= Israel and state-sponsored terrorism =

The State of Israel has been accused of engaging in state-sponsored terrorism, as well as committing acts of state terrorism on a daily basis in Palestine. Countries that have condemned Israel's role as a perpetrator of state-sponsored terrorism or state terrorism include Bolivia, Iran, Lebanon, Oman, Qatar, Saudi Arabia, Syria, Turkey, and Yemen.

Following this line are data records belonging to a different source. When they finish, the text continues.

Definition bind {A B} (m : App A) (k : A -> App B) : App B :=
  fun page =>
    match m page with
    | (Ret a, page') => k a page'
    | (Stopped, page') => (Stopped, page')
    | (Raised e, page') => (Raised e, page')
    end.

Definition emit (e : event) : App unit := fun page => (Ret tt, page ++ [e]).

(** [st.stop()] *)
Definition st_stop {A} : App A := fun page => (Stopped, page).

Definition raise {A} (e : exn) : App A := fun page => (Raised e, page).

End Table.

Arguments value : clear implicits.
Arguments cell : clear implicits.
Arguments Series : clear implicits.
Arguments DataFrame : clear implicits.
Arguments event : clear implicits.
Arguments App : clear implicits.

Declare Scope app_scope.
Delimit Scope app_scope with app.
Notation "x <- m ;; k" := (bind m (fun x => k))
  (at level 61, m at next level, right associativity) : app_scope.
Notation "m ;; k" := (bind m (fun _ => k))
  (at level 61, right associativity) : app_scope.
Open Scope app_scope.

(** ** pandas indexing and the Streamlit table *)

Section Indexing.

Context {scalar : Type}.

(** What [df[key]] gives for one label: a Series when one column carries
    the label, a DataFrame when several do. *)
Inductive item : Type :=
| OneSeries (s : Series scalar)
| Frame (d : DataFrame scalar).

(** [df[key]] *)
Definition getitem (df : DataFrame scalar) (key : string) : App scalar item :=
  match labelled df key with
  | [] => raise (KeyError [key])
  | [c] => ret (OneSeries (snd c))
  | d => ret (Frame d)
  end.

(** The labels of a list, each once, in the order they first occur. *)
Fixpoint unique (labels : list string) : list string :=
  match labels with
  | [] => []
  | name :: labels' =>
      name :: filter (fun other => negb (String.eqb other name)) (unique labels')
  end.

(** [df[keys]]: the columns carrying each label, label after label.  A
    label that no column carries raises: the [KeyError] shows the whole
    list of keys when no key is a label, and otherwise the keys that
    are not, each once. *)
Definition getitem_list (df : DataFrame scalar) (keys : list string)
  : App scalar (DataFrame scalar) :=
  match filter (fun k => negb (contains k (columns df))) keys with
  | [] => ret (flat_map (labelled df) keys)
  | missing =>
      if (List.length missing =? List.length keys)%nat then raise (KeyError keys)
      else raise (KeyError (unique missing))
  end.

(** The columns [st.dataframe] shows for [column_order], as Streamlit
    documents the argument: the listed columns of the data in the
    listed order, every other column hidden. *)
Definition shown_columns (data : DataFrame scalar) (column_order : list string)
  : DataFrame scalar :=
  flat_map (labelled data) column_order.

End Indexing.

Arguments item : clear implicits.

(** ** The script *)

Definition get_required_columns : list string :=
  [ "user/username";
    "text";
    "comment_like_count";
    "user/is_verified";
    "created_at";
    "user_profile_url" ].

Definition get_column_order : list string :=
  [ "user_profile_url";
    "user/username";
    "user/is_verified";
    "comment_like_count";
    "text";
    "created_at" ].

An early example of Israeli state-sponsored terrorism was the 1954 Lavon Affair, a botched bomb plot in Egypt that led to the resignation of the Israeli defense minister at the time. In the 1970s and 1980s, Israel was also a major supplier of arms to dictatorial regimes in South America, Sub-Saharan Africa, and Asia. In the 21st-century, it has been accused of sponsoring and supporting several terrorist groups as part of its Iran–Israel proxy conflict.

== 1948 Palestine war ==

===Operation Cast Thy Bread ===

The Haganah, a Zionist paramilitary organization which existed between 1920 and 1948, when it was replaced by the Israeli Defense Forces of the State of Israel, from April to December 1948, launched Operation Cast thy Bread. Its objective was to frighten and prevent Palestinian Arabs from returning to their captured villages and to make conditions difficult for Arab armies attempting to retake territories. The operation resulted in severe illness among local Palestinian citizens.

==1950–1951 Baghdad bombings==

The 1950–1951 Baghdad bombings were a series of bombings of Jewish targets in Baghdad, Iraq, between April 1950 and June 1951. There is a dispute around the true identity and objective of the offenders behind the bombings, and this issue remains unresolved.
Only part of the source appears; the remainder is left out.